**Stored data:**
Lemma getSym_cases n h name p a p' :
  getSym n h name p = (Ret a, p') -> proc_ok p ->
  exists s, c_string 256 (h_mem (proc_vh p)) name = Some s /\
    ((sym_name p !! (h, s) = Some a /\ p' = p) \/
     (sym_name p !! (h, s) = None /\
      sym_name p' = if a =? 0 then sym_name p else <[(h, s) := a]> (sym_name p))).
Proof.
  intros Hg Hp. unfold getSym in Hg. apply bind_inv_Ret in Hg as (s & p0 & Es & Hg).
  destruct (name_at_inv _ _ _ _ _ Es) as [Ec ->]. exists s.
  split; [done|]. apply bind_inv_Ret in Hg as (oc & p1 & E1 & Hg). injection E1 as <- <-.
  destruct (sym_name p !! (h, s)) as [c|] eqn:Ecache; [injection Hg as <- <-; by left|right].
  split; [done|]. apply bind_inv_Ret in Hg as ([rv r] & p1 & E1 & Hg).
  pose proof (safe_request n URPC_CMD_GETSYM "LP" [SA_L h; SA_P name (Z.of_nat (length s) + 1)]
                (tables p) p (conj Hp eq_refl)) as Hs.
  rewrite E1 in Hs. destruct Hs as [_ Ht]. injection Ht as F1 _ _ _.
  destruct (Z.eqb_spec (if negb (rv =? VEO_COMMAND_OK) then 0 else default 0 r) 0) as [_|Hne].
  - by injection Hg as <- <-.
  - apply bind_inv_Ret in Hg as ([] & p2 & E2 & Hg). injection E2 as <-. injection Hg as <- <-.
    destruct (Z.eqb_spec (if negb (rv =? VEO_COMMAND_OK) then 0 else default 0 r) 0); [done|].
    cbn. by rewrite F1.
Qed.

Lemma unloadLibrary_syms n h p : proc_ok p -> forall k s,
  sym_name (snd (unloadLibrary n h p)) !! (k, s) = if k =? h then None else sym_name p !! (k, s).
Proof.
  intros Hp k s. unfold unloadLibrary.
  set (p1 := set_sym_name (filter (fun e => e.1.1 <> h) (sym_name p)) p).
  assert (Hp1 : proc_ok p1).
  { apply set_sym_name_ok; [done|]. intros x a [Ha _]%map_lookup_filter_Some. by apply (ok_syms _ Hp x). }
  rewrite (bind_Ret _ _ p tt p1) by done.
  pose proof (safe_bind (main_request n URPC_CMD_UNLOADLIB "L" [SA_L h])
    (fun '(_, result) => ret (i32 (default (-1) result))) (safe_request _ _ _ _)
    ltac:(intros [? ?]; apply safe_ret) (tables p1) p1 (conj Hp1 eq_refl)) as Hs.
  match goal with |- sym_name (snd ?x) !! _ = _ =>
    assert (F1 : sym_name (snd x) = sym_name p1) end.
  { destruct (bind _ _ p1) as [[] p2]; destruct Hs as [_ Ht]; by injection Ht. }
  rewrite F1. subst p1. cbn [set_sym_name sym_name]. rewrite map_lookup_filter.
  destruct (sym_name p !! (k, s)) as [a|]; cbn; [|by destruct (k =? h)].
  destruct (Z.eqb_spec k h) as [->|Hne]; by case_guard.
Qed.
End ProcSafety.

(** ** An example process *)

Definition demo_peers : @UrpcPeers demo_urpc :=
  @Build_UrpcPeers demo_urpc (fun _ => Some demo_peer) (fun p _ _ _ => (0, p)) (fun p => (0, p))
    (fun _ => 0) (fun _ => 7) (fun p _ => p).

Definition demo_alloc `{Urpc} : VhAlloc (VF := demo_vh).
Proof. intros addr arg w. split; [done|]. cbn. lia. Qed.

(** [VE_OMP_NUM_THREADS=1], and a heap with the text ["f"] at address 100. *)
Definition threads_env : Env := fun name =>
  if bool_decide (name = "VE_OMP_NUM_THREADS") then Some "1" else None.

Definition demo_heap : heap := mkHeap (mem_write (fun _ => 1) 100 [102; 0]) 8192 ∅.

Definition demo_construct :=
  @Proc.construct demo_urpc demo_indet threads_env demo_peers 0 "aveorun"
    (@Proc.blank demo_urpc demo_heap [] []).
Definition demo_proc : @Proc.ProcHandle demo_urpc := snd demo_construct.

Abbreviation demo_proc_perform :=
  (@proc_perform demo_urpc demo_indet demo_vh list_order threads_env demo_peers).

(** Two contexts, a library and a symbol; then the second context is closed. *)
Definition demo_proc_ops : list proc_op :=
  [P_openContext 9 4194304; P_openContext 9 4194304; P_loadLibrary 9 100; P_getSym 9 77 100].

Definition proc_perform_all (l : list proc_op) (p : @Proc.ProcHandle demo_urpc) :=
  foldl (fun p o => snd (demo_proc_perform o p)) p l.

Definition demo_proc2 := proc_perform_all demo_proc_ops demo_proc.

Example demo_proc2_contexts : length (Proc.ctx_vec demo_proc2) = 2%nat /\
  Proc.sym_name demo_proc2 = {[(77, [102]) := 514]}.
Proof. vm_compute. done. Qed.

Lemma demo_constructed : demo_construct = (Ret tt, demo_proc).
Proof.
  unfold demo_proc. assert (H : fst demo_construct = Ret tt) by (vm_compute; reflexivity).
  rewrite <- H. by destruct demo_construct.
Qed.

Lemma demo_proc2_run :
  @proc_run demo_urpc demo_indet demo_vh list_order threads_env demo_peers demo_proc demo_proc2.
Proof.
  unfold demo_proc2, proc_perform_all, demo_proc_ops. cbn [foldl].
  repeat apply proc_step. apply proc_start.
Qed.

Lemma demo_proc2_ok : @proc_ok demo_urpc demo_proc2.
Proof.
  apply (@proc_run_ok demo_urpc demo_indet demo_vh list_order threads_env demo_peers demo_alloc demo_proc).
  - by apply (@construct_ok demo_urpc demo_indet list_order threads_env demo_peers 0 "aveorun" demo_heap [] []
                _ eq_refl demo_constructed).
  - apply demo_proc2_run.
Qed.

(** ** Properties *)

Section ProcProperties.
Context `{U : Urpc} `{IN : Indet} `{VF : !VhFuncs} `{BO : BucketOrder} `{E : Env}.
Context `{UP : !UrpcPeers} `{VA : !VhAlloc}.
Import Proc.

(** C27: a process keeps its contexts in order.  After the constructor and whatever
  operations, also ones that threw or did not come back: the main context exists,
  is the first of the vector once the vector is in use, and is the only context
  that [veo_context_close] refuses to delete; no context is in the vector twice;
  every pointer [getContext] hands out is a live object; no symbol is cached with
  a null address. *)
Theorem process_invariant venode bin h waits locks p p' :
  0 < h_brk h -> construct venode bin (blank h waits locks) = (Ret tt, p) -> proc_run p p' ->
  (exists o, objects p' !! mctx p' = Some o /\ is_main (o_context o) = true) /\
  (forall n c o, objects p' !! c = Some o -> is_main (o_context o) = true ->
     c = mctx p' /\ veo_context_close n c p' = (Ret 0, p')) /\
  (ctx_vec p' = [] \/ getContext 0 p' = Ret (mctx p')) /\
  NoDup (ctx_vec p') /\
  (forall idx c, getContext idx p' = Ret c -> exists o, objects p' !! c = Some o) /\
  (forall k a, sym_name p' !! k = Some a -> a <> 0).
Proof.
  intros Hh Hc Hr. destruct (construct_ok _ _ _ _ _ _ Hh Hc) as [Hp _].
  pose proof (proc_run_ok _ _ Hp Hr) as [H1 H2 H3 H4 H5 H6 H7]. split_and!; try done.
  - intros n c o Ho Hm. split; [by apply (H2 c o)|]. unfold veo_context_close. by rewrite Ho, Hm.
  - destruct H5 as [|[l El]]; [by left|right]. unfold getContext. by rewrite El.
  - intros idx c Hi. unfold getContext in Hi.
    destruct (ctx_vec p' !! Z.to_nat (u64 idx)) as [x|] eqn:Ex; [|done]. injection Hi as ->.
    destruct (H4 c) as [o Ho]; [by eapply list_elem_of_lookup_2|]. by exists o.
Qed.

(** C28: opening and closing contexts.  The first context opened is the main one.
  [openContext] either returns null and leaves the vector alone, or appends a
  new context that [getContext] then finds at the end; if it throws, no context
  was added.  Closing a context that is not the main one deletes it and removes
  it from the vector, and every other context stays, in the same order. *)
Theorem open_close_contexts n sz p :
  proc_ok p ->
  (forall r p', openContext n sz p = (r, p') ->
   match r with
   | Ret a =>
      (a = 0 /\ ctx_vec p' = ctx_vec p) \/
      (ctx_vec p' = ctx_vec p ++ [a] /\ (a ∉ ctx_vec p) /\ (ctx_vec p = [] -> a = mctx p) /\
       (Z.of_nat (length (ctx_vec p)) < 2 ^ 31 -> getContext (numContexts p) p' = Ret a))
   | _ => ctx_vec p' = ctx_vec p
   end) /\
  (forall c o, objects p !! c = Some o -> is_main (o_context o) = false -> c ∈ ctx_vec p ->
   forall r p', veo_context_close n c p = (r, p') ->
   match r with
   | Ret rc => rc = 0 /\ objects p' !! c = None /\
       ctx_vec p' = filter (fun x => x <> c) (ctx_vec p)
   | _ => ctx_vec p' = ctx_vec p
   end).
Proof.
  intros Hp. split.
  - pose proof (openContext_spec (sym_name p) (ve2velibh p) (mctx p) (ctx_vec p) n sz p (conj Hp eq_refl)) as Ho.
    intros r p' Er. rewrite Er in Ho.
    destruct r as [a| | | | |]; try (destruct Ho as [_ Ht]; by injection Ht).
    destruct Ho as (_ & _ & [Ho|(Hn & _ & Ev & Hf)]); [by left|right]. split_and!; try done.
    intros Hl. unfold getContext, numContexts. rewrite i32_small, u64_small, Nat2Z.id, Ev by lia.
    by rewrite list_lookup_middle.
  - intros c o Ho Hm Hin r p' Er. unfold veo_context_close in Er. rewrite Ho, Hm in Er.
    assert (Hc : c <> mctx p).
    { intros ->. destruct (ok_main p Hp) as (o' & Ho' & Hm'). congruence. }
    pose proof (delContext_spec n c p Hp Hc) as Hd. unfold bind in Er.
    destruct (delContext n c p) as [[x| | | | |] p1]; injection Er as <- <-;
      try (by destruct Hd as (_ & _ & Hd)).
    destruct Hd as (_ & _ & _ & Hv & Hgone). split_and!; [done|by apply Hgone|].
    rewrite Hv. clear Hv Hgone. pose proof (ok_nodup p Hp) as Hn.
    destruct (Table.find c (ctx_vec p)) as [i|] eqn:Ei; [|by apply Table.find_None in Ei].
    apply Table.find_Some in Ei as [Ei _]. by apply delete_filter.
Qed.

(** C29: the symbol cache.  A symbol that was found is remembered under its library
  and its text: asked again, wherever the text is stored, the same address comes back without
  a message to the VE and without any other effect.  A symbol that was not found
  is not remembered.  Unloading a library, however it ends, forgets exactly the
  symbols of that library. *)
Theorem symbol_cache n h name p a p' :
  proc_ok p -> getSym n h name p = (Ret a, p') ->
  exists s, c_string 256 (h_mem (proc_vh p)) name = Some s /\
    (sym_name p !! (h, s) <> None -> p' = p) /\
    (a = 0 -> sym_name p' = sym_name p) /\
    (a <> 0 -> forall m name2, c_string 256 (h_mem (proc_vh p')) name2 = Some s ->
       getSym m h name2 p' = (Ret a, p')) /\
    (forall m h2 k t, sym_name (snd (unloadLibrary m h2 p')) !! (k, t) =
       if k =? h2 then None else sym_name p' !! (k, t)).
Proof.
  intros Hp Hg. destruct (getSym_cases _ _ _ _ _ _ Hg Hp) as (s & Ec & Hcase). exists s.
  assert (Hp' : proc_ok p').
  { pose proof (getSym_ok n h name p Hp) as Hk. by rewrite Hg in Hk. }
  split_and!; [done| | | |].
  - intros Hne. by destruct Hcase as [[_ ->]|[Hno _]].
  - intros ->. destruct Hcase as [[_ ->]|[_ ->]]; done.
  - intros Ha m name2 Ec2.
    assert (Hin : sym_name p' !! (h, s) = Some a).
    { destruct Hcase as [[Hc ->]|[_ ->]]; [done|]. destruct (Z.eqb_spec a 0); [done|].
      apply lookup_insert_eq. }
    unfold getSym. rewrite (bind_Ret _ _ p' s p').
    + rewrite (bind_Ret _ _ p' (Some a) p'); [done|]. unfold gets. by rewrite Hin.
    + unfold name_at, bind, gets. change (S (Z.to_nat VEO_SYMNAME_LEN_MAX)) with 256%nat. by rewrite Ec2.
  - intros m h2 k t. by apply unloadLibrary_syms.
Qed.
End ProcProperties.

**Brief:** All lines in the data above from the one with "pose proof (getSym_ok" through the one with "- intros Ha m name2 Ec2." must be repeated exactly, and no others.

**Expected answer:**
  { pose proof (getSym_ok n h name p Hp) as Hk. by rewrite Hg in Hk. }
  split_and!; [done| | | |].
  - intros Hne. by destruct Hcase as [[_ ->]|[Hno _]].
  - intros ->. destruct Hcase as [[_ ->]|[_ ->]]; done.
  - intros Ha m name2 Ec2.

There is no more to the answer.